SOL Narrows Trading Range; Chart Points to Potential Breakout or Breakdown
**Key Point:** SOL’s narrowing price range suggests a potential for an expanded trading range in the coming days. The possibility of a significant upside breakout remains a key consideration, although bears remain firmly positioned around key support levels.
Fidelity Investments’ proposed Solana (SOL) exchange-traded fund application has encountered a delay. The U.S. Securities and Exchange Commission (SEC) recently requested public comments within a 21-day window and rebuttals within an additional 35 days.
Bloomberg ETF analyst James Seyffart indicated the delay was within expectations in a post on X. Furthermore, Seyffart noted that “interactions between the SEC and issuers/exchanges should be viewed positively.”
SOL Technical Analysis Suggests Continued Volatility
Technical analysis points to heightened sensitivity in the SOL/USDT pair. Solana experienced a pullback on Monday, rejected attempts to move decisively below its 50-day simple moving average at approximately $154.
However, a notable bullish factor is that buyers have not permitted the price to decline significantly, establishing a hold above the 20-day exponential moving average near $149. The increasingly narrow trading range, encompassing prices near $154 and $144 currently, signals elevated sensitivity and suggests the market is primed for a decisive move in the near term.
“Interactions between the SEC and issuers/exchanges should be viewed positively.” – James Seyffart, Bloomberg ETF Analyst
Technical scenarios diverge significantly from this point forward:
**Bullish Scenario:** A successful breach above the overhead resistance around $159 could trigger strong buying interest. This breakout would invalidate current bearish structures and unlock further upside potential. Initial resistance targets are seen around the $168 mark, with a longer-term objective near $185.
**Bearish Scenario:** Conversely, a breakdown below the $144 level could signal capitulation and renewed selling pressure. This could lead to a decline towards $137 and potentially extend to $130 if the bearish momentum continues.
The 4-hour timeframe reveals the formation of a bearish descending triangle pattern below $144. A breakdown and hold below this level could signal the pattern’s completion and initiate a corrective decline towards $137 and the pattern target near $129.

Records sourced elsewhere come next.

(** Behind a text that starts and ends with other characters than blanks. *)
Lemma strip_comment text rem :
  text ≠ [] → stripped text → comment_ok rem →
  ∃ w, strip (text ++ rem) = text ++ w ∧ (w = [] ∨ ∃ bl z, w = bl ++ "#"%char :: z ∧ Forall (λ c, blank c = true) bl) ∧ w `prefix_of` rem.
Proof.
  intros Hne [Hh Hl] [E|E].
  - exists []. rewrite app_nil_r. split; [|split; [by left|apply prefix_nil]]. apply strip_nil in E. by apply (strip_unique [] text rem).
  - destruct (strip_decompose rem) as (l & r & Er & Hbl & Hbr & [Hsh Hsl]). destruct (strip rem) as [|d z] eqn:Es; [done|]. injection E as ->.
    exists (l ++ "#"%char :: z). split; [|split; [right; by exists l, z|exists r; by rewrite Er, <- (assoc_L (++))]].
    rewrite Er. replace (text ++ l ++ ("#"%char :: z) ++ r) with ([] ++ (text ++ l ++ "#"%char :: z) ++ r) by (by rewrite <- !(assoc_L (++))).
    apply strip_unique; [done|done| |].
    + intros c. destruct text; [done|]. apply Hh.
    + intros c. rewrite last_app. destruct (last (l ++ _)) eqn:El; [|by apply last_None in El; destruct l].
      intros [= ->]. rewrite last_app in El. apply Hsl. by destruct (last ("#"%char :: z)) eqn:Ez; [|by apply last_None in Ez].
Qed.

Lemma blank_chars c : blank c = true → c ≠ "#"%char ∧ c ≠ "="%char ∧ c ≠ nul ∧ c ≠ "'"%char ∧ c ≠ "034"%char.
Proof. by_bytes c. Qed.

(** The comment is split off again. *)
Lemma split_comment_app text w :
  "#"%char ∉ text → stripped text → (w = [] ∨ ∃ bl z, w = bl ++ "#"%char :: z ∧ Forall (λ c, blank c = true) bl) →
  strip (split_comment (text ++ w)).1 = text.
Proof.
  intros Ht Hs [-> |(bl & z & -> & Hb)]; unfold split_comment.
  - rewrite app_nil_r, find_char_None by done. by apply strip_stripped.
  - rewrite (assoc_L (++)), find_char_app.
    + cbn [fst]. rewrite take_app_length. rewrite <- (app_nil_l (text ++ bl)). apply strip_unique; [done|done|apply Hs|apply Hs].
    + rewrite not_elem_of_app. split; [done|]. intros Hin. rewrite Forall_forall in Hb. apply Hb in Hin. by apply blank_chars in Hin as [? _].
Qed.

(** A line without a value. *)
Lemma name_line n rem :
  name_ok n → comment_ok rem → "="%char ∉ rem →
  ∃ r, parse_option_line YES (strip (n ++ rem)) = Ok r ∧ name r = n ∧ value r = None.
Proof.
  intros [Hs Hc (c & Hh & _)] Hrem Heq. destruct (strip_comment n rem) as (w & -> & Hw & Hp); [by destruct n|done|done|].
  unfold parse_option_line. rewrite find_char_None.
  - pose proof (split_comment_app n w ltac:(intros Hin; apply Hc in Hin; set_solver) Hs Hw) as E.
    destruct (split_comment (n ++ w)) as [option after]. cbn [fst] in E. by eexists.
  - rewrite not_elem_of_app. split; [intros Hin; apply Hc in Hin; set_solver|]. destruct Hp as [k Hp].
    rewrite Hp, not_elem_of_app in Heq. tauto.
Qed.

Alternatively, buyers could attempt to invalidate this bearish structure by pushing the price decisively above the surrounding downtrend line. Sustaining a close above the crucial $159 threshold would complete an inverse head-and-shoulders pattern, with a primary resistance target estimated at $192.
Disclaimer: This article does not contain investment advice. The information provided is based solely on publicly available data and third-party analysis and is not intended as financial advice. Trading and investing in digital assets involve significant risk and readers should conduct their own research before making any decisions.